▶ Supplied data
━━━━━━━━
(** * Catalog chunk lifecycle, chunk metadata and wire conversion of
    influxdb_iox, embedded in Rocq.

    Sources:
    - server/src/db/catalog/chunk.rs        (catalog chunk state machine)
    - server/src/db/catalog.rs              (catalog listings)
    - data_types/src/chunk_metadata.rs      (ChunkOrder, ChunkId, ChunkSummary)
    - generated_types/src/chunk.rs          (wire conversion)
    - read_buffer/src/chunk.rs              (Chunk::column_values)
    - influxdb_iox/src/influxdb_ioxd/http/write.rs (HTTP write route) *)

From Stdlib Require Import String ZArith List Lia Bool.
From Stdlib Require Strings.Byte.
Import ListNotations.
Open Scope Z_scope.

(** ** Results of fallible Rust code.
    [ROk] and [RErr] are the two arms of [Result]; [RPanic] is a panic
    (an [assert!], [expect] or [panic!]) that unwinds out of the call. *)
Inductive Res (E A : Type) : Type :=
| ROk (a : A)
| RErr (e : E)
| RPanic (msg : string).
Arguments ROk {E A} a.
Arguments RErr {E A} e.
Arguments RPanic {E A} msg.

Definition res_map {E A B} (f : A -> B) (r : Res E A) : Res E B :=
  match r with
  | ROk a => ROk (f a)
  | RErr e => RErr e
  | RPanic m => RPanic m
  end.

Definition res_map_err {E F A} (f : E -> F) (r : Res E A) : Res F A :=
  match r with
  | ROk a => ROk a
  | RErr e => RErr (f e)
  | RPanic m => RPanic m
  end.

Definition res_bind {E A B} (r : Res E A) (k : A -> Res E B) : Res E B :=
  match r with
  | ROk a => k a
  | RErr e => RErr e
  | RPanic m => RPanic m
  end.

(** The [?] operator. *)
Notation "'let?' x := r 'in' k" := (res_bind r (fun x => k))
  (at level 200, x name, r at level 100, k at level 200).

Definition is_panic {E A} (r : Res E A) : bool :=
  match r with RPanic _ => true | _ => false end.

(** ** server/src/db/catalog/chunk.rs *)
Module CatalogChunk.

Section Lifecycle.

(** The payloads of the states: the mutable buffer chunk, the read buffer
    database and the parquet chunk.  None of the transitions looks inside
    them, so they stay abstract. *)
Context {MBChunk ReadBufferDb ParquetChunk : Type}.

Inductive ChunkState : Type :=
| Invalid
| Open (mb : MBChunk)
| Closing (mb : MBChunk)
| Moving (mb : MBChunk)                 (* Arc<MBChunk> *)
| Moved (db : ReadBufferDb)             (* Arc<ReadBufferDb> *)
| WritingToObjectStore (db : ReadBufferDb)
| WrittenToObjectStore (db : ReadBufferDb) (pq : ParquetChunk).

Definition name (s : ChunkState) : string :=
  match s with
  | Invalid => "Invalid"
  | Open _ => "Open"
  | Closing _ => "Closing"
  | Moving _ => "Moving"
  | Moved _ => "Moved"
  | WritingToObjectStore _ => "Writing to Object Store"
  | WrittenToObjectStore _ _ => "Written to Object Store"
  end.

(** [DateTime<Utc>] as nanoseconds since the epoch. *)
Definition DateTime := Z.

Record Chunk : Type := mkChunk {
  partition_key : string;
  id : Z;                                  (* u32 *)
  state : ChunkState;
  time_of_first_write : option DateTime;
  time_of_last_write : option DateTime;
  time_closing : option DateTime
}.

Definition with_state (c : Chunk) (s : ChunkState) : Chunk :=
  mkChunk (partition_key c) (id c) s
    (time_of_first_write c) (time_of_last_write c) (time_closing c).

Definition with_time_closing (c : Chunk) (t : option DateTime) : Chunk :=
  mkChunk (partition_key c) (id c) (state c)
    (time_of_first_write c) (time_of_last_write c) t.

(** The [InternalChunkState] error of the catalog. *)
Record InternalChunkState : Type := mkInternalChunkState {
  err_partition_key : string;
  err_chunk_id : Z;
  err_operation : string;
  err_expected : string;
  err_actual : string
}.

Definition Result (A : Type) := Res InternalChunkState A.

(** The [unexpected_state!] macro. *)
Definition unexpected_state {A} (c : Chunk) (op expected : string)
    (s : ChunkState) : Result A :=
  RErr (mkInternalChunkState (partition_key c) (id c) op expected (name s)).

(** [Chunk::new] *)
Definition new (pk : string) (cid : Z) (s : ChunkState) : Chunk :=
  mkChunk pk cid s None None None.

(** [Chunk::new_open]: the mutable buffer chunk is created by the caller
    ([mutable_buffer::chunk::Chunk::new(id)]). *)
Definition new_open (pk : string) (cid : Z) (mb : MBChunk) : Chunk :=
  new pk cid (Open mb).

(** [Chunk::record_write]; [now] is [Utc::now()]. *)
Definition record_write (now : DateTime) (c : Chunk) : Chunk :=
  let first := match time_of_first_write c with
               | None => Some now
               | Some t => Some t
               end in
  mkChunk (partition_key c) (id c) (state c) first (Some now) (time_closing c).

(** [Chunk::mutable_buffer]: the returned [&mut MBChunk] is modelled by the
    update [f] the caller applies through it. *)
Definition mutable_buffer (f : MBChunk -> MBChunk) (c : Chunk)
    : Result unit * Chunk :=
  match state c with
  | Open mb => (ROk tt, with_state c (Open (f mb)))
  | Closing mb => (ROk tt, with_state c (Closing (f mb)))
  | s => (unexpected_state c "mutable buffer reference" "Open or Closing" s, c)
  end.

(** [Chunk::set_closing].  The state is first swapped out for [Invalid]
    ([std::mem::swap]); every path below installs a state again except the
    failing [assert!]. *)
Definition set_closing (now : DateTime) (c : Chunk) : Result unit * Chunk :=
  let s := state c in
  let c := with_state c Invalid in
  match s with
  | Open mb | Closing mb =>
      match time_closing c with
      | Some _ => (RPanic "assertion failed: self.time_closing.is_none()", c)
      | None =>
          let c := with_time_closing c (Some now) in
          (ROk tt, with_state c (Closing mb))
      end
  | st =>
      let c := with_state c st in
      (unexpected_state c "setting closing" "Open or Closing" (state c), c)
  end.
━━━━━━━━
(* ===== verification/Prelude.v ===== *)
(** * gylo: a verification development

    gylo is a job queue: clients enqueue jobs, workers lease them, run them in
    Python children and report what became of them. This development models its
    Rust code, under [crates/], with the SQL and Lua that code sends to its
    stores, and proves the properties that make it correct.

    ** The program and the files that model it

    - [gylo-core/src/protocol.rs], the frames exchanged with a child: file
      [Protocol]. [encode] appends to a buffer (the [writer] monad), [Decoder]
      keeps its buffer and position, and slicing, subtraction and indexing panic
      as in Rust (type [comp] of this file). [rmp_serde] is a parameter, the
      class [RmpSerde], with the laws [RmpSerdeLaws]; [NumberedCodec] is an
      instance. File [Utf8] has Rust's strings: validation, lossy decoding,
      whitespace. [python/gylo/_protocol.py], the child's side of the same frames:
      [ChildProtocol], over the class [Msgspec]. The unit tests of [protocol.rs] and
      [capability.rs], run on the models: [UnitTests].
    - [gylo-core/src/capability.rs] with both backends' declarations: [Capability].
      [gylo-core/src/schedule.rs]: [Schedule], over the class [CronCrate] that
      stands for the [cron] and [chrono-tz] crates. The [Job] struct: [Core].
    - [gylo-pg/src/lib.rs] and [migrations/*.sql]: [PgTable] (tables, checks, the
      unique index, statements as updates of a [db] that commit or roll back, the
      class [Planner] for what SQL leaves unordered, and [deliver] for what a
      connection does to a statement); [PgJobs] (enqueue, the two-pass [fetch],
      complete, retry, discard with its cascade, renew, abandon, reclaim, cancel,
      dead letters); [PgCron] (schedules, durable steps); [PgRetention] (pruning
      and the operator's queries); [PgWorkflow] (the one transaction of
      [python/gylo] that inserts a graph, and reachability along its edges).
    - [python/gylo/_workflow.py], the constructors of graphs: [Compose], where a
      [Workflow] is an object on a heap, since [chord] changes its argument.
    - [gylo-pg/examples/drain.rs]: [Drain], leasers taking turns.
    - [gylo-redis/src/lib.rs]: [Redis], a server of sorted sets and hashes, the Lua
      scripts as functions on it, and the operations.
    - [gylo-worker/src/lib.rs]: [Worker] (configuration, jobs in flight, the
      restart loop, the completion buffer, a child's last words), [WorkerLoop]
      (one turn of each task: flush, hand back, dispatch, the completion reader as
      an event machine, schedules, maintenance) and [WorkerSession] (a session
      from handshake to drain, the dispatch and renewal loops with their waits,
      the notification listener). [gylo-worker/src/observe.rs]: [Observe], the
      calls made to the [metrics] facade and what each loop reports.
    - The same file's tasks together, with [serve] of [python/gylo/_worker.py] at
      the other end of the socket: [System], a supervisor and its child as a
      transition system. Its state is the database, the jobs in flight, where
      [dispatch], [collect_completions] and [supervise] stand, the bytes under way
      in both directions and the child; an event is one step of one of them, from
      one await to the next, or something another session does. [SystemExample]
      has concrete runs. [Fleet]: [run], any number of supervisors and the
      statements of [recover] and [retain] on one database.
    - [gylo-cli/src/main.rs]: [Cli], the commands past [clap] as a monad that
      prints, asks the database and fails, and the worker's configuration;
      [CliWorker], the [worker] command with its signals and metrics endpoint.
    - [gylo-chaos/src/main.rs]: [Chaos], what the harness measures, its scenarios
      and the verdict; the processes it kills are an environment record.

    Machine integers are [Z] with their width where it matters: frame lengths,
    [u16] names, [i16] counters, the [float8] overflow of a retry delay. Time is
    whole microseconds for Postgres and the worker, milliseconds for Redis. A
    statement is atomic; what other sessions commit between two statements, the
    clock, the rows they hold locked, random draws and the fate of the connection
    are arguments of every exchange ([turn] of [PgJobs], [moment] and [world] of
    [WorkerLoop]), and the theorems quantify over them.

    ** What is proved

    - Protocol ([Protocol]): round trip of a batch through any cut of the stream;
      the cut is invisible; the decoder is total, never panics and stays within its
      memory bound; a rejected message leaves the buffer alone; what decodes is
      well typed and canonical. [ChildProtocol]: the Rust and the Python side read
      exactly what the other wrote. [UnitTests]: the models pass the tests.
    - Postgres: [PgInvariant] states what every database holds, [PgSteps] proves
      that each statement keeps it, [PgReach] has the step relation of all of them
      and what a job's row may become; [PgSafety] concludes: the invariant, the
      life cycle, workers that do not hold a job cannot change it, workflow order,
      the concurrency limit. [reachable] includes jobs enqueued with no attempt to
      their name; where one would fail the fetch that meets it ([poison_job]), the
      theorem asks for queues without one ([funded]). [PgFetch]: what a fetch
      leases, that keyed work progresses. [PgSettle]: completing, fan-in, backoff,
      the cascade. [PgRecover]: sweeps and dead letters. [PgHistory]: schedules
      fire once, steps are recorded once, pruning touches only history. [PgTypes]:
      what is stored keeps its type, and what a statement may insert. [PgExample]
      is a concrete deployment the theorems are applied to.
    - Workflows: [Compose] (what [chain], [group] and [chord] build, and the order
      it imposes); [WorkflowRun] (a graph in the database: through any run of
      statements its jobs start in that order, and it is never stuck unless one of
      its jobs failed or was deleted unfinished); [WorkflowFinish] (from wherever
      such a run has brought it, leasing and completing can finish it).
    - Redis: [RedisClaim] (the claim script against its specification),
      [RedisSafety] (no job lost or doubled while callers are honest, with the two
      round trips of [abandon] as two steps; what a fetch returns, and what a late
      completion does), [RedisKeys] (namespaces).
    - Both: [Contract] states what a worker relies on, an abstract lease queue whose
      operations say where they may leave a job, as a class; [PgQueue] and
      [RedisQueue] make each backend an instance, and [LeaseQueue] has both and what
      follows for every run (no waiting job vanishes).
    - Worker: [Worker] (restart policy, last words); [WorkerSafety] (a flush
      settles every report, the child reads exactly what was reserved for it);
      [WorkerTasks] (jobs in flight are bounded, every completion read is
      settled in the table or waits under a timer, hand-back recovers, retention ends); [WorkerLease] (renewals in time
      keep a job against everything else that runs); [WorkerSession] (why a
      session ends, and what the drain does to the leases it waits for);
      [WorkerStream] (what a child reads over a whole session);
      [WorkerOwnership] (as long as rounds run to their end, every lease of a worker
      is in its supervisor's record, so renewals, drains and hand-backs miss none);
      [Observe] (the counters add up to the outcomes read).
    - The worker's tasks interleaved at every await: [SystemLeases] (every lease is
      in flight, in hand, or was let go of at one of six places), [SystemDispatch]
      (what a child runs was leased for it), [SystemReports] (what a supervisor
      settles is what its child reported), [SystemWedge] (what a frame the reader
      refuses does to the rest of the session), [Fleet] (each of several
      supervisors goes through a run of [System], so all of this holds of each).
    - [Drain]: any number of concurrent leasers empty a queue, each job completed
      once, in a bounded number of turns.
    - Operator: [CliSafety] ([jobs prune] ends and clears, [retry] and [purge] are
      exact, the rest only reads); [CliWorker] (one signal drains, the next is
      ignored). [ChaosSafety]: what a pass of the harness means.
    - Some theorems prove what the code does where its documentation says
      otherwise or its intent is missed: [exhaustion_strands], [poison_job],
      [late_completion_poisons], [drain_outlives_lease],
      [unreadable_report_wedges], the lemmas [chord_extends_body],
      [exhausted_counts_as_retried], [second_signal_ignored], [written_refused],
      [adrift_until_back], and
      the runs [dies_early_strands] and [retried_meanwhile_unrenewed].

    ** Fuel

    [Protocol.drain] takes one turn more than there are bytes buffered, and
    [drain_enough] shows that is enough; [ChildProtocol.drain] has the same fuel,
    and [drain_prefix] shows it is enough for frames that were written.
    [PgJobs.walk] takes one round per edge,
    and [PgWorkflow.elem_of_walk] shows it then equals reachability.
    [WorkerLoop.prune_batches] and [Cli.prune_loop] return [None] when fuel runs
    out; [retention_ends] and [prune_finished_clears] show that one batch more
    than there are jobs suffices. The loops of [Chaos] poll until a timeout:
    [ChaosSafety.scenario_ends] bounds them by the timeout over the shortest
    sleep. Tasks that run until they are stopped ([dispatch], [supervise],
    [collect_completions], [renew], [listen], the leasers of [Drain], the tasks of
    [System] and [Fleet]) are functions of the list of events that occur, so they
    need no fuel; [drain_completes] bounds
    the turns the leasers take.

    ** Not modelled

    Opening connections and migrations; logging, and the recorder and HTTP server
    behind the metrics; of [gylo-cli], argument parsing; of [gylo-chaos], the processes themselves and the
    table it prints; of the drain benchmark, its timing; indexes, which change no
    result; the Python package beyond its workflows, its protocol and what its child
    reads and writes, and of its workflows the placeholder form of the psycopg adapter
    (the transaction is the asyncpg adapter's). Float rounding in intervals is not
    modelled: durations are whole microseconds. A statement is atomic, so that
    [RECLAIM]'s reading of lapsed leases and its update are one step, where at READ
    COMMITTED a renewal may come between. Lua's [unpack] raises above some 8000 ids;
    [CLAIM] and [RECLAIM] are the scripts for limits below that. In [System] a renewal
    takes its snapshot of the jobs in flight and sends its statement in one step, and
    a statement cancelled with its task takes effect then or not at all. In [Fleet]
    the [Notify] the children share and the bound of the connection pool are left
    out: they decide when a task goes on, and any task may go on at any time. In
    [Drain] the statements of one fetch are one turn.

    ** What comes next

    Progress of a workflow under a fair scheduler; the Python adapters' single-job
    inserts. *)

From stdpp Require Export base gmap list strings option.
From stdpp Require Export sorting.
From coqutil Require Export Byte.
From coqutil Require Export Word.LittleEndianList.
━━━━━━━━
▶ Exercise objective
Look above for the line that contains "clock, the rows". Starting there, transcribe every line exactly until you have copied the line that contains "and what a job's".

▶ Finished exercise
    clock, the rows they hold locked, random draws and the fate of the connection
    are arguments of every exchange ([turn] of [PgJobs], [moment] and [world] of
    [WorkerLoop]), and the theorems quantify over them.

    ** What is proved

    - Protocol ([Protocol]): round trip of a batch through any cut of the stream;
      the cut is invisible; the decoder is total, never panics and stays within its
      memory bound; a rejected message leaves the buffer alone; what decodes is
      well typed and canonical. [ChildProtocol]: the Rust and the Python side read
      exactly what the other wrote. [UnitTests]: the models pass the tests.
    - Postgres: [PgInvariant] states what every database holds, [PgSteps] proves
      that each statement keeps it, [PgReach] has the step relation of all of them
      and what a job's row may become; [PgSafety] concludes: the invariant, the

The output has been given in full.